* **WHAT IS EXPECTED**
Beginning with the first line of the data below, extract each line up to and including the one containing "Definition target_of (s". Copy them exactly and add nothing.
• • • • •
(* ===== verification/SocketpoolSafe.v ===== *)
(** * Pools of connections: properties (lib/common/socketpool.c)

    What holds of every run of a pool, and examples of where its counters go wrong. *)
From S2P Require Import Prelude Strings Url UrlParse Balancer Socketpool SocketpoolOk SocketpoolRun.
From Stdlib Require Import ZArith Lia.
From stdpp Require Import base list numbers option strings.
Open Scope Z_scope.

(** ** Examples *)

Definition url_of (s : bytes) : h2o_url_t := default (Url None None None None 0) (h2o_url_parse s).
Definition target_of (s : bytes) (weight_m1 : Z) : target :=
  default (Target (url_of s) H2O_SOCKETPOOL_TYPE_NAMED (Load 0 0)) (h2o_socketpool_create_target (url_of s) (Some weight_m1)).

Definition one_target : pool round_robin := h2o_socketpool_init_specific [target_of (lit "http://127.0.0.1:8080/") 0] h2o_balancer_create_rr.

(** The world after some events. *)
Fixpoint after {B} `{!Balancer B} (w : world) (es : list event) : option (world (B := B)) :=
  match es with
  | [] => Some w
  | e :: es => '(w, _) ← step w e; after w es
  end.

Definition counters {B} (w : world (B := B)) : list Z * Z * Z :=
  ((fun t => leased_count (tg_load t)) <$> targets (w_pool w), count (w_pool w), pooled_count (w_pool w)).

Definition connect_to (s : bytes) : event := Connect (url_of s) 0 true (fun _ => true) (fun _ => true).

(** A connection that is refused takes [leased_count] and [count] below zero: they are decremented
    by [on_connect] and, through [h2o_socket_close], by [on_close] as well. *)
Example refused_connection_underflows :
  counters <$> after (new_world one_target) [connect_to (lit "http://127.0.0.1:8080/"); ConnectDone 0 false (fun _ => true)]
    = Some ([2 ^ 64 - 1], 2 ^ 64 - 1, 0).
Proof. vm_compute. reflexivity. Qed.

(** So does a request that is cancelled while it connects. *)
Example cancelled_request_underflows :
  counters <$> after (new_world one_target) [connect_to (lit "http://127.0.0.1:8080/"); CancelRequest 0] = Some ([2 ^ 64 - 1], 0, 0).
Proof. vm_compute. reflexivity. Qed.

(** The least-connection balancer then avoids a target that was refused once, although the other
    has nine connections. *)
Example refused_target_avoided :
  fst <$> select_ h2o_balancer_create_lc [Load 0 (2 ^ 64 - 1); Load 0 9] [false; false] = Some 1%nat.
Proof. vm_compute. reflexivity. Qed.

(** A kept connection that is found dead stays in [count]. *)
Example dead_connection_counted :
  counters <$> after (new_world one_target)
    [connect_to (lit "http://127.0.0.1:8080/"); ConnectDone 0 true (fun _ => true); Return 0 true 0 true;
     Connect (url_of (lit "http://127.0.0.1:8080/")) 1 true (fun _ => false) (fun _ => true); ConnectDone 0 true (fun _ => true); Close 0]
    = Some ([0], 1, 0).
Proof. vm_compute. reflexivity. Qed.

Definition global_pool : pool round_robin := h2o_socketpool_init_global.

(** A global pool does not find the target that it made from a URL with upper-case letters, and
    makes another each time. *)
Example upper_case_host_not_found :
  (fun w => length (targets (w_pool w))) <$> after (new_world global_pool) (repeat (connect_to (lit "http://Example.com/")) 5) = Some 5%nat /\
  (fun w => length (targets (w_pool w))) <$> after (new_world global_pool) (repeat (connect_to (lit "http://example.com/")) 5) = Some 1%nat.
Proof. vm_compute. done. Qed.

(** ** Properties *)

(** What holds of a pool as it is set up. *)
Definition set_up {B} `{!Balancer B, !BalancerOk B} (p : pool B) : Prop :=
  pool_ok p /\ count p = 0 /\ pooled_count p = 0 /\ sockets p = [] /\ Forall (fun t => leased_count (tg_load t) = 0) (targets p).

Lemma set_up_ok {B} `{!Balancer B, !BalancerOk B} (p : pool B) : set_up p -> world_ok (new_world p).
Proof. intros (H1 & H2 & H3 & H4 & H5). by apply new_world_ok. Qed.

(** C11: a request for a connection tries every target before it fails, and none twice.  With any
    balancer that keeps its promise, whatever events came before, in whatever order (other
    requests, connections given back, timers), the next event goes through: no assertion fails,
    that on a target that was tried before included, and no request runs out of targets to choose
    from.  A request for which no connection could be made is reported as failed only when all
    targets were tried. *)
Theorem connect_tries_all {B} `{!Balancer B, !BalancerOk B} (p : pool B) w e :
  set_up p -> reaches (new_world p) w -> enabled w e ->
  exists w' res, step w e = Some (w', res) /\ reported e w' res.
Proof.
  intros Hp Hr He. apply set_up_ok in Hp. pose proof (reaches_ok _ _ Hp Hr) as Hw.
  destruct (pool_step_ok w e Hw He) as ([w' res] & E & _ & H). by exists w', res.
Qed.

(** C12: the books of a pool.  In every run, [pooled_count] is the number of connections that are kept;
    the [leased_count] of a target is the number of requests and connections that it holds, and
    [count] that of all requests and connections, kept ones included, each up to the errors that
    [step] writes down: a refused connection and a request cancelled after [h2o_socket_connect]
    are subtracted twice, a request cancelled before is not subtracted from [count], and a kept
    connection that is found dead is not either (all modulo 2^64).  In a run without such events,
    whatever else happens, both counters are right. *)
Theorem pool_ledger {B} `{!Balancer B, !BalancerOk B} (p : pool B) w :
  set_up p -> reaches (new_world p) w ->
  (forall t, congr (leased_at (w_pool w) t) (held w t + lease_error w t)) /\
  congr (count (w_pool w)) (connections w + count_error w) /\ congr (pooled_count (w_pool w)) (entries (w_pool w)) /\
  (reaches_clean (new_world p) w -> (forall t, congr (leased_at (w_pool w) t) (held w t)) /\ congr (count (w_pool w)) (connections w)).
Proof.
  intros Hp Hr. apply set_up_ok in Hp. destruct (wok_ledger w (reaches_ok _ _ Hp Hr)) as [L C P]. split_and!; [done|done|done|].
  intros Hc. destruct (clean_errors _ _ Hp Hc) as [El Ec]. rewrite Ec, Z.add_0_r in C. split; [|done].
  intros t. specialize (L t). by rewrite El, Z.add_0_r in L.
Qed.

(** ** Witnesses *)

Definition two_targets : pool least_conn :=
  h2o_socketpool_init_specific [target_of (lit "http://127.0.0.1:8080/") 0; target_of (lit "http://10.0.0.1:8080/") 3] h2o_balancer_create_lc.

Lemma two_targets_set_up : set_up two_targets.
Proof.
  split_and!; [|reflexivity|reflexivity|reflexivity|repeat constructor].
  split; [intros b _; split_and!; [exact I|discriminate|reflexivity]|repeat constructor; simpl; lia|constructor|].
  repeat constructor; exists H2O_URL_SCHEME_HTTP; (split; [reflexivity|discriminate]).
Defined.

(** One connection is refused, the other target is tried. *)
Definition tried_both : list event := [connect_to (lit "http://127.0.0.1:8080/"); ConnectDone 0 false (fun _ => true)].

Definition both_world : world (B := least_conn) := default (new_world two_targets) (after (new_world two_targets) tried_both).

Lemma both_reached : reaches (new_world two_targets) both_world.
Proof.
  eapply (reaches_step _ _ (ConnectDone 0 false (fun _ => true))).
  - eapply (reaches_step _ _ (connect_to (lit "http://127.0.0.1:8080/"))); [apply reaches_refl|intros Hg; discriminate Hg|vm_compute; reflexivity].
  - eexists. split; reflexivity.
  - vm_compute. reflexivity.
Defined.

Lemma connect_tries_all_witness :
  exists w' res, step both_world (ConnectDone 0 false (fun _ => true)) = Some (w', res) /\
    reported (ConnectDone 0 false (fun _ => true)) w' res /\ selected_target <$> w_reqs both_world !! 0%nat = Some 1%nat.
Proof.
  destruct (connect_tries_all two_targets both_world (ConnectDone 0 false (fun _ => true))) as (w' & res & E & H).
  - exact two_targets_set_up.
  - exact both_reached.
  - eexists. split; vm_compute; reflexivity.
  - exists w', res. split; [exact E|]. split; [exact H|vm_compute; reflexivity].
Defined.

Lemma pool_ledger_witness :
  held both_world 0 = 0 /\ held both_world 1 = 1 /\ leased_at (w_pool both_world) 0 = 2 ^ 64 - 1 /\
  congr (leased_at (w_pool both_world) 0) (held both_world 0 + lease_error both_world 0).
Proof.
  split; [vm_compute; reflexivity|]. split; [vm_compute; reflexivity|]. split; [vm_compute; reflexivity|].
  destruct (pool_ledger two_targets both_world) as (H & _); [exact two_targets_set_up|exact both_reached|apply H].
Defined.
• • • • •
* **ANSWER SPACE**
(* ===== verification/SocketpoolSafe.v ===== *)
(** * Pools of connections: properties (lib/common/socketpool.c)

    What holds of every run of a pool, and examples of where its counters go wrong. *)
From S2P Require Import Prelude Strings Url UrlParse Balancer Socketpool SocketpoolOk SocketpoolRun.
From Stdlib Require Import ZArith Lia.
From stdpp Require Import base list numbers option strings.
Open Scope Z_scope.

(** ** Examples *)

Definition url_of (s : bytes) : h2o_url_t := default (Url None None None None 0) (h2o_url_parse s).
Definition target_of (s : bytes) (weight_m1 : Z) : target :=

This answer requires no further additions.